* [PROBLEM] The required answer is a copy of each line in the entries below that includes "INTSZ".

[Stored data]

- - - -

(* ===== verification/Printf.v ===== *)
(** * Formatted output: lib/libc/__printf.c and snprintf.c

    The state machine that reads a format, one character at a time, and sends text to a client; the
    client of [snprintf] is a buffer.  The arguments are the words of the argument list, in their
    order. *)

From S2P Require Import Prelude Libc.
Import Libc.

Module Printf.

(** ** State *)

Inductive argsize := INTSZ | LONGSZ.

Record PF := mkPF {
  ap : list Z;
  charcount : Z;
  in_pct : bool;
  asize : argsize;
  num : Z;
  sign : Z;
  spacing : Z;
  rightspc : bool;
  fillchar : Z;
  base : Z;
  baseprefix : bool;
  altformat : bool;
}.

Definition set_ap x (p : PF) : PF := mkPF x (charcount p) (in_pct p) (asize p) (num p) (sign p) (spacing p)
  (rightspc p) (fillchar p) (base p) (baseprefix p) (altformat p).
Definition set_charcount x (p : PF) : PF := mkPF (ap p) x (in_pct p) (asize p) (num p) (sign p) (spacing p)
  (rightspc p) (fillchar p) (base p) (baseprefix p) (altformat p).
Definition set_in_pct x (p : PF) : PF := mkPF (ap p) (charcount p) x (asize p) (num p) (sign p) (spacing p)
  (rightspc p) (fillchar p) (base p) (baseprefix p) (altformat p).
Definition set_asize x (p : PF) : PF := mkPF (ap p) (charcount p) (in_pct p) x (num p) (sign p) (spacing p)
  (rightspc p) (fillchar p) (base p) (baseprefix p) (altformat p).
Definition set_num sg x (p : PF) : PF := mkPF (ap p) (charcount p) (in_pct p) (asize p) x sg (spacing p)
  (rightspc p) (fillchar p) (base p) (baseprefix p) (altformat p).
Definition set_spacing x (p : PF) : PF := mkPF (ap p) (charcount p) (in_pct p) (asize p) (num p) (sign p) x
  (rightspc p) (fillchar p) (base p) (baseprefix p) (altformat p).
Definition set_rightspc x (p : PF) : PF := mkPF (ap p) (charcount p) (in_pct p) (asize p) (num p) (sign p) (spacing p)
  x (fillchar p) (base p) (baseprefix p) (altformat p).
Definition set_fillchar x (p : PF) : PF := mkPF (ap p) (charcount p) (in_pct p) (asize p) (num p) (sign p) (spacing p)
  (rightspc p) x (base p) (baseprefix p) (altformat p).
Definition set_base x (p : PF) : PF := mkPF (ap p) (charcount p) (in_pct p) (asize p) (num p) (sign p) (spacing p)
  (rightspc p) (fillchar p) x (baseprefix p) (altformat p).
Definition set_baseprefix x (p : PF) : PF := mkPF (ap p) (charcount p) (in_pct p) (asize p) (num p) (sign p) (spacing p)
  (rightspc p) (fillchar p) (base p) x (altformat p).
Definition set_altformat x (p : PF) : PF := mkPF (ap p) (charcount p) (in_pct p) (asize p) (num p) (sign p) (spacing p)
  (rightspc p) (fillchar p) (base p) (baseprefix p) x.

(** [__pf_endfield]. *)
Definition endfield (p : PF) : PF := mkPF (ap p) (charcount p) false INTSZ 0 0 0 false 32 0 false false.

Definition NUMBER_BUF_SIZE : Z := 4 * 8 / 3 + 2.

(** The text of a string in a local array: up to its first zero. *)
Fixpoint text (l : list Z) : list Z :=
  match l with [] => [] | b :: l' => if decide (b = 0) then [] else b :: text l' end.

(** "0123456789abcdef" *)
Definition digit_chars : list Z := [48; 49; 50; 51; 52; 53; 54; 55; 56; 57; 97; 98; 99; 100; 101; 102].
(** "#-ql0123456789" and "doupx" *)
Definition modifiers : list Z := [35; 45; 113; 108; 48; 49; 50; 51; 52; 53; 54; 55; 56; 57].
Definition int_types : list Z := [100; 111; 117; 112; 120].

Section printf.
(** The client: its state, the memory in it, and the function that takes the text. *)
Context {S : Type} (memL : lens S mem) (sendfunc : list Z -> M S unit).

Abbreviation PM := (M (PF * S)).
Definition pfL : lens (PF * S) PF := Lens fst (fun p s => (p, snd s)).
Definition clientL : lens (PF * S) S := Lens snd (fun c s => (fst s, c)).

Definition getp {A} (f : PF -> A) : PM A := gets (fun s => f (fst s)).
Definition modp (f : PF -> PF) : PM unit := modify (fun s => (f (fst s), snd s)).
Definition mem_op {A} (m : M mem A) : PM A := zoom clientL (zoom memL m).

Definition pf_print (txt : list Z) : PM unit :=
  zoom clientL (sendfunc txt) ;; modp (fun p => set_charcount (s32 (charcount p + Z.of_nat (length txt))) p).

Definition pf_modifier (ch : Z) : PM unit :=
  if decide (ch = 35) then modp (set_altformat true)
  else if decide (ch = 45) then modp (set_rightspc true)
  else if decide (ch = 108 \/ ch = 113) then modp (set_asize LONGSZ)
  else if decide (ch = 48) then
    modp (fun p => if decide (spacing p > 0) then set_spacing (s32 (spacing p * 10)) p else set_fillchar 48 p)
  else
    kassert (bool_decide (48 < ch <= 57)) ;;
    modp (fun p => set_spacing (s32 (spacing p * 10 + (ch - 48))) p).

(** [va_arg] *)
Definition va_arg : PM Z :=
  l ← getp ap;
  match l with
  | [] => undef
  | w :: l' => modp (set_ap l') ;; mret w
  end.

(** [int] and [long] have the same size. *)
Definition pf_getnum (ch : Z) : PM unit :=
  w ← va_arg;
  if decide (ch = 100) then
    let signednum := s32 w in
    if decide (signednum < 0) then modp (set_num (-1) (u32 (- signednum)))
    else modp (fun p => set_num (sign p) signednum p)
  else modp (fun p => set_num (sign p) (u32 w) p).

Definition pf_setbase (ch : Z) : PM unit :=
  (if decide (ch = 100 \/ ch = 117) then modp (set_base 10)
   else if decide (ch = 120 \/ ch = 112) then modp (set_base 16)
   else if decide (ch = 111) then modp (set_base 8)
   else mret tt) ;;
  alt ← getp altformat;
  if alt || bool_decide (ch = 112) then modp (set_baseprefix true) else mret tt.

Definition pf_fill (spc : Z) : PM unit :=
  f ← getp fillchar;
  for_n (Z.to_nat spc) 0 (fun _ => pf_print [u8 f]).

Definition pf_printstuff (prefix prefix2 stuff : list Z) : PM unit :=
  let len := s32 (Z.of_nat (length prefix) + Z.of_nat (length prefix2) + Z.of_nat (length stuff)) in
  sp ← getp spacing;
  right ← getp rightspc;
  f ← getp fillchar;
  let spc := if decide (sp > len) then sp - len else 0 in
  (if bool_decide (spc > 0) && negb right && bool_decide (f <> 48) then pf_fill spc else mret tt) ;;
  pf_print prefix ;;
  pf_print prefix2 ;;
  (if bool_decide (spc > 0) && negb right && bool_decide (f = 48) then pf_fill spc else mret tt) ;;
  pf_print stuff ;;
  (if bool_decide (spc > 0) && right then pf_fill spc else mret tt).

(** The conversion from right to left; where it stopped, one slot before the number, and the
    buffer. *)
Fixpoint digit_loop (fuel : nat) (b x xnum : Z) (buf : list Z) : PM (Z * list Z) :=
  match fuel with
  | O => nofuel
  | Datatypes.S fuel' =>
      if decide (b = 0) then undef
      else
        d ← access (zlookup digit_chars (xnum mod b));
        buf ← access (zinsert buf x d);
        if decide (xnum / b > 0) then digit_loop fuel' b (x - 1) (xnum / b) buf else mret (x - 1, buf)
  end.

(** A base is at least 2 and the number has 32 bits. *)
Definition pf_printnum : PM unit :=
  p ← getp id;
  let last := NUMBER_BUF_SIZE - 1 in
  buf ← access (zinsert (replicate (Z.to_nat NUMBER_BUF_SIZE) 0) last 0);
  r ← digit_loop 32 (base p) (last - 1) (num p) buf;
  let x := text (drop (Z.to_nat (fst r + 1)) (snd r)) in
  let bprefix := if baseprefix p && bool_decide (base p = 16) then [48; 120]
                 else if baseprefix p && bool_decide (base p = 8) then [48] else [] in
  let sprefix := if decide (sign p <> 0) then [45] else [] in
  pf_printstuff sprefix bprefix x.

(** "(null)" *)
Definition null_text : list Z := [40; 110; 117; 108; 108; 41].

Definition get_string (p : Z) : PM (list Z) := n ← mem_op (strlen p); mem_op (loads (Z.to_nat n) p).

Definition pf_send (ch : Z) : PM unit :=
  kassert (bool_decide (ch <> 0)) ;;
  pct ← getp in_pct;
  if negb pct && bool_decide (ch <> 37) then pf_print [u8 ch]
  else if negb pct then modp (set_in_pct true)
  else if bool_decide (ch ∈ modifiers) then pf_modifier ch
  else if bool_decide (ch ∈ int_types) then
    pf_getnum ch ;; pf_setbase ch ;; pf_printnum ;; modp endfield
  else if decide (ch = 115) then
    str ← va_arg;
    t ← (if decide (str = 0) then mret null_text else get_string str);
    pf_printstuff [] [] t ;; modp endfield
  else
    x ← (if decide (ch = 99) then va_arg else mret ch);
    pf_printstuff [] [] (text [u8 x; 0]) ;; modp endfield.

Fixpoint vprintf_loop (fuel : nat) (format i : Z) : PM unit :=
  match fuel with
  | O => nofuel
  | Datatypes.S fuel' =>
      c ← mem_op (load (format + i));
      if decide (c = 0) then mret tt else pf_send (s8 c) ;; vprintf_loop fuel' format (i + 1)
  end.

Definition pf_start (args : list Z) : PF := endfield (mkPF args 0 false INTSZ 0 0 0 false 32 0 false false).

(** [__vprintf]: the number of characters that were sent. *)
Definition vprintf (format : Z) (args : list Z) : M S Z := fun s =>
  match (n ← mem_op scan; vprintf_loop n format 0 ;; getp charcount) (pf_start args, s) with
  | Done c (_, s') => Done c s'
  | Fail e (_, s') => Fail e s'
  | Panic => Panic | Undef => Undef | NoFuel => NoFuel
  end.

End printf.

(** ** Printing into a buffer *)

Record SNP := mkSNP { buf : Z; buflen : Z; bufpos : Z }.

Definition snp_memL : lens (mem * SNP) mem := Lens fst (fun m s => (m, snd s)).

Fixpoint snprintf_send (data : list Z) : M (mem * SNP) unit :=
  match data with
  | [] => mret tt
  | b :: data' =>
      snp ← gets snd;
      (if decide (bufpos snp < buflen snp) then
         zoom snp_memL (store (buf snp + bufpos snp) b) ;;
         modify (fun s => (fst s, mkSNP (buf snp) (buflen snp) (u32 (bufpos snp + 1))))
       else mret tt) ;;
      snprintf_send data'
  end.

(** [vsnprintf]; [snprintf] hands its arguments on. *)
Definition vsnprintf (b len fmt : Z) (args : list Z) : M mem Z := fun m =>
  match vprintf snp_memL snprintf_send fmt args (m, mkSNP b (if decide (len = 0) then 0 else len - 1) 0) with
  | Done chars (m', snp) =>
      ((if decide (len > 0) then store (b + bufpos snp) 0 else mret tt) ;; mret chars) m'
  | Fail e (m', _) => Fail e m'
  | Panic => Panic | Undef => Undef | NoFuel => NoFuel
  end.
Definition snprintf (b len fmt : Z) (args : list Z) : M mem Z := vsnprintf b len fmt args.

End Printf.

- - - -

* [WRITTEN SOLUTION]
Inductive argsize := INTSZ | LONGSZ.
Definition endfield (p : PF) : PF := mkPF (ap p) (charcount p) false INTSZ 0 0 0 false 32 0 false false.
Definition pf_start (args : list Z) : PF := endfield (mkPF args 0 false INTSZ 0 0 0 false 32 0 false false).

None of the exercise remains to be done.